━━━ Data shown ━━━

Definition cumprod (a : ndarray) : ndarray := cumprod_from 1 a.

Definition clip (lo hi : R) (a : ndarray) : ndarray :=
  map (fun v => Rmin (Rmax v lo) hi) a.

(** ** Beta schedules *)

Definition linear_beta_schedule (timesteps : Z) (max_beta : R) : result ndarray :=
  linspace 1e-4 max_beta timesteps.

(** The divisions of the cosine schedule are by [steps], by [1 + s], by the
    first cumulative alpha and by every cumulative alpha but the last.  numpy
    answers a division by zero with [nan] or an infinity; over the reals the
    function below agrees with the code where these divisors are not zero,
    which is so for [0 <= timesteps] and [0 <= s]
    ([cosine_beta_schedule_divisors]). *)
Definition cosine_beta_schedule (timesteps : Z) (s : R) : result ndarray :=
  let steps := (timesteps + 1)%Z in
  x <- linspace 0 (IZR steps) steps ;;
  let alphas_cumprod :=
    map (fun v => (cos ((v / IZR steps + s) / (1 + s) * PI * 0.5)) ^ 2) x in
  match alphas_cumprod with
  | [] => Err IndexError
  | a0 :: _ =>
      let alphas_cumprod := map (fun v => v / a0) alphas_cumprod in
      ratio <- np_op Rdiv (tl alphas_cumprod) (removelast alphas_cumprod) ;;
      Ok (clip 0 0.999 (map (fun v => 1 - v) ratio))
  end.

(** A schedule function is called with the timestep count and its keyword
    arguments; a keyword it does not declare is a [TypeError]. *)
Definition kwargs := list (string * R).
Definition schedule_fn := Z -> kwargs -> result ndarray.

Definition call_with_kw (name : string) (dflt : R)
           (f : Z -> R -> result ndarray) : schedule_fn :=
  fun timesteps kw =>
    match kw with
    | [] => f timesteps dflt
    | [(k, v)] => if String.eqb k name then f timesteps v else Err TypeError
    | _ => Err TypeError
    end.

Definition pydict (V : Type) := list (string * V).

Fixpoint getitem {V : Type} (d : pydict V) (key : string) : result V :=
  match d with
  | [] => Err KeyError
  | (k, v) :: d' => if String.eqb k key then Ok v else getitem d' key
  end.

━━━
━━━ Data shown ━━━

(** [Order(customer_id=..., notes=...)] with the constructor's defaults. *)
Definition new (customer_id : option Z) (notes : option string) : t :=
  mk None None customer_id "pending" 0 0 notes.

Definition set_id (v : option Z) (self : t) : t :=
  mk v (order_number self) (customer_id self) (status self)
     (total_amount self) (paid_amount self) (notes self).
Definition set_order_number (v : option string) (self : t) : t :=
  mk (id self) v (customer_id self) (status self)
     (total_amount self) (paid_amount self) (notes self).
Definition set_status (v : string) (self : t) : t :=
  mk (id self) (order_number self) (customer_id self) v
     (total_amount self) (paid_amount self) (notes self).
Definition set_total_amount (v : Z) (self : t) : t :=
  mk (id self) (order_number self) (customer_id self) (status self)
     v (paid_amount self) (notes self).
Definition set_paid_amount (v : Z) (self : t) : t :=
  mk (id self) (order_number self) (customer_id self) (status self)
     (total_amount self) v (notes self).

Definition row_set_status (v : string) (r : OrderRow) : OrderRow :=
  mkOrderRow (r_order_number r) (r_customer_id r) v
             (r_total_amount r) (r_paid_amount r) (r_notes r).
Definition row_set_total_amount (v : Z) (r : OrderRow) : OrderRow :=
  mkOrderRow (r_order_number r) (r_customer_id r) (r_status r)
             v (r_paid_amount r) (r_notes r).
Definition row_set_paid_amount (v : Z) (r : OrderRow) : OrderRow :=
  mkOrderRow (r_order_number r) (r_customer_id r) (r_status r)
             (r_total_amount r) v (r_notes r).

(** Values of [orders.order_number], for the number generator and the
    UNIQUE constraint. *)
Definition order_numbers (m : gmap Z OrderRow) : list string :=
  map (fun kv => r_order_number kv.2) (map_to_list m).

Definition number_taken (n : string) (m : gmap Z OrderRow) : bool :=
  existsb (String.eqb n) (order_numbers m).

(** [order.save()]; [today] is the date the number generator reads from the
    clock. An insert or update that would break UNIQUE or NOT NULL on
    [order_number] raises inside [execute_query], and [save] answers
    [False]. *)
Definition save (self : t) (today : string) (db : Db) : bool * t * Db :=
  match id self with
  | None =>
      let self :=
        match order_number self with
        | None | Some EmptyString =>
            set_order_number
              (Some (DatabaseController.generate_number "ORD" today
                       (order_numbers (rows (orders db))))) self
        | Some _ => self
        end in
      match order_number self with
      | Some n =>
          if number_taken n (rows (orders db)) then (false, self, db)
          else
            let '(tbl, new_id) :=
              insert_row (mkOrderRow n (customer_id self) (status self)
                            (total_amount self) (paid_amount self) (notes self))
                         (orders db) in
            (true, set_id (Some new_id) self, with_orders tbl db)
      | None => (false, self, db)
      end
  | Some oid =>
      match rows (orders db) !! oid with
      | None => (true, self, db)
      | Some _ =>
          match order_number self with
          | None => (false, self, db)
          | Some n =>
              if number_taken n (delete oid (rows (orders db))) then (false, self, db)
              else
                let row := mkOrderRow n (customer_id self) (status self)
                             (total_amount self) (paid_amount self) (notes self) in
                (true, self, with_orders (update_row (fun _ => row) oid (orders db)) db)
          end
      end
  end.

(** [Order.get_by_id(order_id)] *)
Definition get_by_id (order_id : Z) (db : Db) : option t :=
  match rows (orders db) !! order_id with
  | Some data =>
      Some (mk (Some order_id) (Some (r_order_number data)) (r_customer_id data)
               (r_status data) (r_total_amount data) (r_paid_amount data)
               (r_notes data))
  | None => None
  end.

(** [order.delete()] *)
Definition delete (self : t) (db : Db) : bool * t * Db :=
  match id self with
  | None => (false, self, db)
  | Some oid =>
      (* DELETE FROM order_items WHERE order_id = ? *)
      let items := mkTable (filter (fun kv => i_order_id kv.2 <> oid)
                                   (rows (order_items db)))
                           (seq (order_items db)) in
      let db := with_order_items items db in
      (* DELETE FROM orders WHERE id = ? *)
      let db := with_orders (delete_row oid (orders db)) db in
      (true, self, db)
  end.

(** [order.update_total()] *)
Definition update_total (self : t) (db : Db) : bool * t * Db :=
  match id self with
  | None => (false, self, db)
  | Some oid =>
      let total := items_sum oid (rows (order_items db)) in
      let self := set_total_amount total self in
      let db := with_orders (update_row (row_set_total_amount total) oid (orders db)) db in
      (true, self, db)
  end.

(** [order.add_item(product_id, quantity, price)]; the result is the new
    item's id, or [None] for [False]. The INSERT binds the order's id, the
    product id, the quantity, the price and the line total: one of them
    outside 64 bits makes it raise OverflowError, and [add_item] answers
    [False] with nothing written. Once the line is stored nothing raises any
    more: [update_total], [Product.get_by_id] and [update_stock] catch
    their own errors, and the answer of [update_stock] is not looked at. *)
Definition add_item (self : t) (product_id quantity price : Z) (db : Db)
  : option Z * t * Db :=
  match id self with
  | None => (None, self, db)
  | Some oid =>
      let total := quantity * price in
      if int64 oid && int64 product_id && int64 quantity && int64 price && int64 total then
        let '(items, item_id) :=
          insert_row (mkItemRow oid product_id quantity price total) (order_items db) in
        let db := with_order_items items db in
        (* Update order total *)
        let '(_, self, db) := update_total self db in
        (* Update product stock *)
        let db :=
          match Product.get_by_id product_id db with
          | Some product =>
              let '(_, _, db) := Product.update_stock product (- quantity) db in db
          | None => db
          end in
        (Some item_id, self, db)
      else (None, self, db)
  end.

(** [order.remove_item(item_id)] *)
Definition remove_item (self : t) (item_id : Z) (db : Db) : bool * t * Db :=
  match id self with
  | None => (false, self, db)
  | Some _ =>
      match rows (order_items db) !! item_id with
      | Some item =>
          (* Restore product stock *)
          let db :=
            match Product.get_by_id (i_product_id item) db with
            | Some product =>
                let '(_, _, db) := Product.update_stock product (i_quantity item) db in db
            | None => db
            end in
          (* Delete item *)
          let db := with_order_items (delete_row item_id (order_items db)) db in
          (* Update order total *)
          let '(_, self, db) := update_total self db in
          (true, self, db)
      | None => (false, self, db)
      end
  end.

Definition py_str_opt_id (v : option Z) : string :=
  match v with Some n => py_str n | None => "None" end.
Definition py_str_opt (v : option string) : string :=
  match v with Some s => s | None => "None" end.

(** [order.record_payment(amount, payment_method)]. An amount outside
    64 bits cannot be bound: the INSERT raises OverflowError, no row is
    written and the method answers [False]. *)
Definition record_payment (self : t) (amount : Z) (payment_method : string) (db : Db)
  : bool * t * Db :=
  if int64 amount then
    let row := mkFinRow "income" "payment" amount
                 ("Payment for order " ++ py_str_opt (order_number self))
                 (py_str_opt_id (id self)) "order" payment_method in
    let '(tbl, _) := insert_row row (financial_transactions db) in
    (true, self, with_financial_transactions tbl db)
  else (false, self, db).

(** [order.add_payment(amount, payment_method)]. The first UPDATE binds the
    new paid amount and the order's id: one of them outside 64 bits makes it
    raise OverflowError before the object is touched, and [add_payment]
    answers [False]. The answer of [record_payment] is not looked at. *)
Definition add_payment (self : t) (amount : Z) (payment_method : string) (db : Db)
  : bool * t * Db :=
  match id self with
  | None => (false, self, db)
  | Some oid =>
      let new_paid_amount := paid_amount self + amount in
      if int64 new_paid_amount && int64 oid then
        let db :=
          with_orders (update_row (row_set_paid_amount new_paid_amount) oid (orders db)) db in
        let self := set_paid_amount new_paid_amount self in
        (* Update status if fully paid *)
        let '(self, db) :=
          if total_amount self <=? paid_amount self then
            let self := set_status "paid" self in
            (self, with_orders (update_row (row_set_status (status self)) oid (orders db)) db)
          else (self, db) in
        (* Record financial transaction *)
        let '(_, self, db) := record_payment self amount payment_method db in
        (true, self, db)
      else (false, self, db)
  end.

━━━
━━━ Data shown ━━━

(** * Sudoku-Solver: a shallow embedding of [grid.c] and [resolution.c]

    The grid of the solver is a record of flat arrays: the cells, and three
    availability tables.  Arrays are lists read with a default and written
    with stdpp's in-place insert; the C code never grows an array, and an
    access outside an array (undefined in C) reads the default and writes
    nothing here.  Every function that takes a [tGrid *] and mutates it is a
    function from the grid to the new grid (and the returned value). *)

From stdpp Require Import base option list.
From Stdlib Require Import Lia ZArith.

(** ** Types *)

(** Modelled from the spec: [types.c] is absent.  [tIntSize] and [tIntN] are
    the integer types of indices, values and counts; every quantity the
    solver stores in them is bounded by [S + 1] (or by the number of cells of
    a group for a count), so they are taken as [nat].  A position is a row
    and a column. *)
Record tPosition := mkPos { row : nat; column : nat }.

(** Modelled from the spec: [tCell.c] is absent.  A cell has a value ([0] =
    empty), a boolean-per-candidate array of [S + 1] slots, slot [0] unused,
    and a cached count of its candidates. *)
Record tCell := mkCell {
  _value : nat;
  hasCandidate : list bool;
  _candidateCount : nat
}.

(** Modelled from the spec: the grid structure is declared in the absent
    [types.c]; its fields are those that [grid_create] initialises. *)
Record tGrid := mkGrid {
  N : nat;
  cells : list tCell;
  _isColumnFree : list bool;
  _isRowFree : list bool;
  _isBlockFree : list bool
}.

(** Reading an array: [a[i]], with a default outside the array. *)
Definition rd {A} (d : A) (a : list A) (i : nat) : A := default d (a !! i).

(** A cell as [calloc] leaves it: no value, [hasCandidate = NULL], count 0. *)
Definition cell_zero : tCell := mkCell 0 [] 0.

━━━

> [What is expected]: Reproduce every line from the entries that holds the word "outside".

> [Solution for this exercise]:
    outside 64 bits makes it raise OverflowError, and [add_item] answers
(** [order.record_payment(amount, payment_method)]. An amount outside
    new paid amount and the order's id: one of them outside 64 bits makes it
    access outside an array (undefined in C) reads the default and writes
(** Reading an array: [a[i]], with a default outside the array. *)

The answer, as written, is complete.